Endothelial cells communicate with tumour‐associated fibroblast cells. (A) The UMAP view of ECs. (B) The relative proportion of ECs in GM and LC. (C) Marker gene expression profiles of ECs showed with bubble plots. (D) KEGG pathway enriched in ECs. Red colour represents upregulation and blue colour means downregulation. (E) The bubble plot showed the expression of cytokines in ECs. (F) The bubble plot showed the expression of growth factors in ECs. (G) The expression of EGR1, HIF3A and HIF1A in ECs. (H) Bubble plots showed the expression of endothelial function‐associated genes. (I) Numbers of inferred interactions between ECs with other cell types. (J) Spatial organisation (angle = 165) of fibroblast and ECs in the pseudo‐space inferred by CSOmap based on the scRNA‐seq data. Each dot represents a cell, and its colour represents the corresponding cell state. (K) The cross‐section of z = 0 of the pseudo‐space. The colour of the dots represents cell density. (L) Location of fibroblast and ECs in the cross‐section of pseudo‐space z = 0. (M) The difference in cell density between cell clusters of fibroblast and ECs. (N) The bubble plot showed the interaction between C0 in ECs with fibroblast clusters.
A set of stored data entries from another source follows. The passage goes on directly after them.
(** * Compliance-Helper: ingestion and hybrid retrieval

    A shallow embedding of [utils/ingest.py], [utils/retriever.py] and
    [utils/response_formatter.py] together with the properties stated
    for them.

    Conventions of the embedding

    - a Python [str] is a list of code points ([N]); [len] is [length];
    - a Python [int] that is subtracted from or compared with a possibly
      negative value is a [Z]; counts obtained from [len] are [nat];
    - a Python [float] score is an exact rational ([Q]): NaN and the
      rounding of [sc/100.0] are outside the model;
    - a function that can raise returns an [outcome]; a [while] loop is a
      fixpoint on a fuel argument and reports [Timeout] when it runs dry. *)

From Stdlib Require Import ZArith QArith Ascii String Lia Bool Arith.
From Stdlib Require DecimalString DecimalZ DecimalPos.
From stdpp Require Import base tactics option list list_numbers gmap sorting.

Local Open Scope Z_scope.
Local Open Scope list_scope.

(** ** Outcomes of fallible computations *)

Inductive exn : Type :=
  | ValueError
  | RuntimeError
  | IndexError.

Inductive outcome (A : Type) : Type :=
  | Done (a : A)
  | Raise (e : exn)
  | Timeout.

Arguments Done {A} a.
Arguments Raise {A} e.
Arguments Timeout {A}.

#[global] Instance outcome_bind : MBind outcome := fun A B f m =>
  match m with
  | Done a => f a
  | Raise e => Raise e
  | Timeout => Timeout
  end.

(** ** Python strings *)

Module PyStr.

Abbreviation char := N (only parsing).
Abbreviation str := (list N) (only parsing).

(** An ASCII literal as a Python string. *)
Definition lit (s : string) : str :=
  map N_of_ascii (list_ascii_of_string s).

Definition SPACE : char := 32%N.
Definition NEWLINE : char := 10%N.

(** [str.isspace] on one character, which is also what [\s] matches in a
    [str] pattern and what [str.strip] and [str.split] remove. *)
Definition isspace (c : char) : bool :=
  ((9 <=? c) && (c <=? 13) || (28 <=? c) && (c <=? 32)
   || (c =? 133) || (c =? 160) || (c =? 5760)
   || (8192 <=? c) && (c <=? 8202)
   || (c =? 8232) || (c =? 8233) || (c =? 8239) || (c =? 8287)
   || (c =? 12288))%N.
Blue represents the ligand in ECs, red represents the receptor in fibroblast.

FIGURE 6

The heterogeneity for T cells and the association with the expression of PDL1. (A) The UMAP view of different types of T cells. (B) The relative proportion of the different types of T cells in LC and GM. (C) The relative proportion of the different types of T cells in each patient of LC and GM. (D) Violin plots showed the expression of PD1 in CD4⁺ and CD8⁺ subtypes. (E) The relative proportion of subtype of CD8⁺ T cells in PDL1 high and low expression group. (F) Bubble plots showed the expression of the immune checkpoint activation receptor gene of the subtype of CD8⁺ T cells in the PDL1 high and low expression group. (G) Bubble plots showed the expression of the immune checkpoint inhibition receptor gene of the subtype of CD8⁺ T cells in the PDL1 high and low expression group. (H) Bubble plots showed the expression of immune checkpoint activation receptor genes of a subtype of CD8⁺ T cells. (I) Bubble plots showed the expression of immune checkpoint inhibition receptor genes of a subtype of CD8⁺ T cells. (J) Correlation between the gene expression of GZMB and the infiltration of CTLs was shown on the left and the Kaplan–Meier plots of overall survival (OS) for LUAD patients with CTLs with the top and bottom TIDE prediction scores based on gene expression of GZMB (on the right). The p value was calculated by testing the association between TIDE prediction scores and overall survival with the two‐sided Wald test in a Cox‐PH regression. (K) Correlation of expression of GZMB in CD8⁺ PD1⁺ T cells with the fraction of CD8⁺ PD1⁺ T cells in metastatic LUAD.

FIGURE 7

Epithelial cells harbour a subset of cancer stem cells and show heterogeneity of DNA copy number variations. (A) Differentiation status of malignant cells analysed by CytoTRACE. (B) RNA velocity of malignant cells. (C) Differentiation trajectory of malignant cells, with each colour coded for clusters (left) and pseudo‐time (right). (D) Expression of FOSL1 in malignant cells was shown in the tSNE view. (E) The expression of EPCAM, TRIM29 and DKK1 was shown with violin plots. (F) Multiplex immunofluorescence staining of LC tissue. (G) Candidate drugs that target AREG and F3 in C3 or G6PD in C8 of malignant cells. (H) Bubble plots showed the expression of genes related to CIN was shown. (I) Expression of genes in CIN cells. (J) KEGG pathway of total epithelial cells enriched between PDL1 high compared with PDL1 low expression group. Circle means downregulated pathways and triangle means upregulated pathways. The dot represents the enriched gene number. (K) Expression of GATA6 was shown with violin plots and tSNE view. (L) Kaplan–Meier plots of overall survival (OS) for NSCLC patients with CTLs with the top and bottom TIDE prediction scores. The P value was calculated by testing the association between TIDE prediction scores and overall survival with the two‐sided Wald test in a Cox‐PH regression. (M) Expression of genes was shown with violin plots and tSNE view.